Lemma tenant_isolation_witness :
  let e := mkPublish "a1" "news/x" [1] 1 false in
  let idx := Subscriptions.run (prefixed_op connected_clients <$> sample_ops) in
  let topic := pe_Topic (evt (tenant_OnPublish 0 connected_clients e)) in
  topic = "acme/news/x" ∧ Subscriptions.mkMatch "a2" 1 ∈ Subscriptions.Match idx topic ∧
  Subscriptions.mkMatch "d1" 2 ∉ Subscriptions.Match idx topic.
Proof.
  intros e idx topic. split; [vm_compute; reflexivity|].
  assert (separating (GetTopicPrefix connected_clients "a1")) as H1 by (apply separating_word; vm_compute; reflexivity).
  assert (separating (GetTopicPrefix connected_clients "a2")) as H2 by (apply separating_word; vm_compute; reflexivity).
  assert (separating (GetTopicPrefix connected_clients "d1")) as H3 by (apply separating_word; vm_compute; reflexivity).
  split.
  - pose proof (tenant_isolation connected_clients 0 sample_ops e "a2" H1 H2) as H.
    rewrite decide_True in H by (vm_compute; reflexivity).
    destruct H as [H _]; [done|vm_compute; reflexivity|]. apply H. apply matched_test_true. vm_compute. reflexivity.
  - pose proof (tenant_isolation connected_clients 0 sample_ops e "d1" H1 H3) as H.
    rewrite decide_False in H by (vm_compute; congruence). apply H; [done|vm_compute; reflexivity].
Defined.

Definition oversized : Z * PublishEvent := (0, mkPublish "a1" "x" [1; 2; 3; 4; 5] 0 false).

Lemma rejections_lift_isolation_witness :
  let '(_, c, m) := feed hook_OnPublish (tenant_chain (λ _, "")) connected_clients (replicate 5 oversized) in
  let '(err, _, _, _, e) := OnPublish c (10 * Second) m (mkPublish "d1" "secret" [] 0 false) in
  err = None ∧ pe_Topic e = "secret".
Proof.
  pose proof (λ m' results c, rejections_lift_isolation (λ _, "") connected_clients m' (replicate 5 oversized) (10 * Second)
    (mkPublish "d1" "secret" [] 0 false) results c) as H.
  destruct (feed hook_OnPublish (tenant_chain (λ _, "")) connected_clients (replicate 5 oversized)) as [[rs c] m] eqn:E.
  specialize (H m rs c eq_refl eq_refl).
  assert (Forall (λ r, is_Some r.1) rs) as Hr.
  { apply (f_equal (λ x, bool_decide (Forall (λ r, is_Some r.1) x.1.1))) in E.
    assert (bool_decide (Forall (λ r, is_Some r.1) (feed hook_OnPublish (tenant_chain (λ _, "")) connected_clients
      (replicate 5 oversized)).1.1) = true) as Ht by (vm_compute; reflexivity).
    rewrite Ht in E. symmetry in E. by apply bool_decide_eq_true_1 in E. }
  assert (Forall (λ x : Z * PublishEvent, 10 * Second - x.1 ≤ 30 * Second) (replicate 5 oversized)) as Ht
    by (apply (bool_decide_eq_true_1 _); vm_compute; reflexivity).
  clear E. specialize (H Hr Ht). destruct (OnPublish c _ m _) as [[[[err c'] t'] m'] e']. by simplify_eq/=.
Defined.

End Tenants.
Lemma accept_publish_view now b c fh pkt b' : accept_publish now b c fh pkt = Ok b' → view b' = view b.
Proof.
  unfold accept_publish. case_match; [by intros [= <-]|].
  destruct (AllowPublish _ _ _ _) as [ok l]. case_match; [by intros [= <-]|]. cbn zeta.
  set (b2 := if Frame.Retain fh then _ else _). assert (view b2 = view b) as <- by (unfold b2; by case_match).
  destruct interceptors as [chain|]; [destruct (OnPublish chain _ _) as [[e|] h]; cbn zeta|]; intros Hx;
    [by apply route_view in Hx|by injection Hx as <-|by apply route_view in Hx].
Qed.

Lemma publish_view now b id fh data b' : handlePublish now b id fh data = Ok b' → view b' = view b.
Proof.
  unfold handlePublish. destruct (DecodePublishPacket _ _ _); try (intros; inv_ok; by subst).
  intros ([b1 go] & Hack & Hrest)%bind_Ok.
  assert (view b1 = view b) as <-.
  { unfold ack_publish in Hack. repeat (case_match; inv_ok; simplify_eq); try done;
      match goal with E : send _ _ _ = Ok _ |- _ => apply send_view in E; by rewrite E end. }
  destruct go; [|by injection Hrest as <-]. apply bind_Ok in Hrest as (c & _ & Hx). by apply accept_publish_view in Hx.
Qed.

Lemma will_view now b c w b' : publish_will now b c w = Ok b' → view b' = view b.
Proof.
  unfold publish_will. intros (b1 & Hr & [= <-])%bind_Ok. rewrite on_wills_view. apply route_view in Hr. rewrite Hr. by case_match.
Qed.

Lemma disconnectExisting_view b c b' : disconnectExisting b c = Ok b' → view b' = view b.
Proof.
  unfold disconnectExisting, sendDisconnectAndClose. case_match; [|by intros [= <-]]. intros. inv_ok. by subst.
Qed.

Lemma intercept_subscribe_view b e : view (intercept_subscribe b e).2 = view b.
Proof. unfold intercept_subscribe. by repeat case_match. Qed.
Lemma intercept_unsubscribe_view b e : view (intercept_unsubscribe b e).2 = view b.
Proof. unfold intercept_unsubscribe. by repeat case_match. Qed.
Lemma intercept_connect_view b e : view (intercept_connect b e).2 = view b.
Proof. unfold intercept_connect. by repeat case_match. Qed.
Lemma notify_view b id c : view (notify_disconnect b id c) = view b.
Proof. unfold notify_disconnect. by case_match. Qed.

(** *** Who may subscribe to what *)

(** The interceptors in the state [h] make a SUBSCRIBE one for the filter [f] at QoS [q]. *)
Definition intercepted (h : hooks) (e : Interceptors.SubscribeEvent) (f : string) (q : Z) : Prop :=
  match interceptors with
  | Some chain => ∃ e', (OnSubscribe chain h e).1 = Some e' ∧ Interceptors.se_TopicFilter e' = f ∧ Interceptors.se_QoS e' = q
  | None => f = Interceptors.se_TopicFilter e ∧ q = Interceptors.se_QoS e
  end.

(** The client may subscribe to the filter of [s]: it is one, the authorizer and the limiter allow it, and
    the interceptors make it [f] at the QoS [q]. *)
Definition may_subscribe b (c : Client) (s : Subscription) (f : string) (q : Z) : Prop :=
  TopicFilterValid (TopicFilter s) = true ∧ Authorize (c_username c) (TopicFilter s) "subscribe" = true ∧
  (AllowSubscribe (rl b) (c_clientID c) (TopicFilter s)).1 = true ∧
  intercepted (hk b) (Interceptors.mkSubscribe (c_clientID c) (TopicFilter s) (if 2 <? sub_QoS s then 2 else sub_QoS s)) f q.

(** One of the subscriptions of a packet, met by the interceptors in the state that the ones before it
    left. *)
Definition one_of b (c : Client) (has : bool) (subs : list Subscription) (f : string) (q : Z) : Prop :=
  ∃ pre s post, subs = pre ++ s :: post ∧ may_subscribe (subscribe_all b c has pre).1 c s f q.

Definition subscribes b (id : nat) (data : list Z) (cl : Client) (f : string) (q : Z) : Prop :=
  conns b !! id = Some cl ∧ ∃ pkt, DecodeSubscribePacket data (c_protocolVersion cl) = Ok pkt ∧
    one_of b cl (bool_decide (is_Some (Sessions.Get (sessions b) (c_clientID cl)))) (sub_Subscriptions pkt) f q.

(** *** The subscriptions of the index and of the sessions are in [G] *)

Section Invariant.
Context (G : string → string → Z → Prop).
· · ·
◆ **Task details**
Reproduce the entries exactly, starting at their first line and stopping after the line with "H1 H2) as H.".

◆ **Answer to this task**
Lemma tenant_isolation_witness :
  let e := mkPublish "a1" "news/x" [1] 1 false in
  let idx := Subscriptions.run (prefixed_op connected_clients <$> sample_ops) in
  let topic := pe_Topic (evt (tenant_OnPublish 0 connected_clients e)) in
  topic = "acme/news/x" ∧ Subscriptions.mkMatch "a2" 1 ∈ Subscriptions.Match idx topic ∧
  Subscriptions.mkMatch "d1" 2 ∉ Subscriptions.Match idx topic.
Proof.
  intros e idx topic. split; [vm_compute; reflexivity|].
  assert (separating (GetTopicPrefix connected_clients "a1")) as H1 by (apply separating_word; vm_compute; reflexivity).
  assert (separating (GetTopicPrefix connected_clients "a2")) as H2 by (apply separating_word; vm_compute; reflexivity).
  assert (separating (GetTopicPrefix connected_clients "d1")) as H3 by (apply separating_word; vm_compute; reflexivity).
  split.
  - pose proof (tenant_isolation connected_clients 0 sample_ops e "a2" H1 H2) as H.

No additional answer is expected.